## Your objective
Please write out each entry below exactly as it appears.

## Extracted information
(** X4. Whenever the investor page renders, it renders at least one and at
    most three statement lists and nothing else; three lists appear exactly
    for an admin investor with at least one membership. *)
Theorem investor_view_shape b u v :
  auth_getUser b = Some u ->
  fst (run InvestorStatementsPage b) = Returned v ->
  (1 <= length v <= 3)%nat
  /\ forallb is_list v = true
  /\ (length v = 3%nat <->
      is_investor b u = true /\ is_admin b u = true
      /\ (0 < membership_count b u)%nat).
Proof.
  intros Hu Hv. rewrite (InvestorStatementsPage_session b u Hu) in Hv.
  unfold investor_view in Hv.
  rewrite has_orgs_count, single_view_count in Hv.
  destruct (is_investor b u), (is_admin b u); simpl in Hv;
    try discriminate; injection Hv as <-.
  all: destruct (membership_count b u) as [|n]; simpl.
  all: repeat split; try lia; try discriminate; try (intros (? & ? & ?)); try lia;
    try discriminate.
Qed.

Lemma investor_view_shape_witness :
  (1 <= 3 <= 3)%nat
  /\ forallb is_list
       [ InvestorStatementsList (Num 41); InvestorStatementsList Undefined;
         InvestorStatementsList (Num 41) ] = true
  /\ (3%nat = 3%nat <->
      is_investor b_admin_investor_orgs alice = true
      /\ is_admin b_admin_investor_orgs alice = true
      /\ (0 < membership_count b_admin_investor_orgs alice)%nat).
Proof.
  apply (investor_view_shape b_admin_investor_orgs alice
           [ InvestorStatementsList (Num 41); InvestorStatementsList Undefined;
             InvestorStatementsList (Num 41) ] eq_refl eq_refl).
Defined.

## Output of the exercise
(** X4. Whenever the investor page renders, it renders at least one and at
    most three statement lists and nothing else; three lists appear exactly
    for an admin investor with at least one membership. *)
Theorem investor_view_shape b u v :
  auth_getUser b = Some u ->
  fst (run InvestorStatementsPage b) = Returned v ->
  (1 <= length v <= 3)%nat
  /\ forallb is_list v = true
  /\ (length v = 3%nat <->
      is_investor b u = true /\ is_admin b u = true
      /\ (0 < membership_count b u)%nat).
Proof.
  intros Hu Hv. rewrite (InvestorStatementsPage_session b u Hu) in Hv.
  unfold investor_view in Hv.
  rewrite has_orgs_count, single_view_count in Hv.
  destruct (is_investor b u), (is_admin b u); simpl in Hv;
    try discriminate; injection Hv as <-.
  all: destruct (membership_count b u) as [|n]; simpl.
  all: repeat split; try lia; try discriminate; try (intros (? & ? & ?)); try lia;
    try discriminate.
Qed.

Lemma investor_view_shape_witness :
  (1 <= 3 <= 3)%nat
  /\ forallb is_list
       [ InvestorStatementsList (Num 41); InvestorStatementsList Undefined;
         InvestorStatementsList (Num 41) ] = true
  /\ (3%nat = 3%nat <->
      is_investor b_admin_investor_orgs alice = true
      /\ is_admin b_admin_investor_orgs alice = true
      /\ (0 < membership_count b_admin_investor_orgs alice)%nat).
Proof.
  apply (investor_view_shape b_admin_investor_orgs alice
           [ InvestorStatementsList (Num 41); InvestorStatementsList Undefined;
             InvestorStatementsList (Num 41) ] eq_refl eq_refl).
Defined.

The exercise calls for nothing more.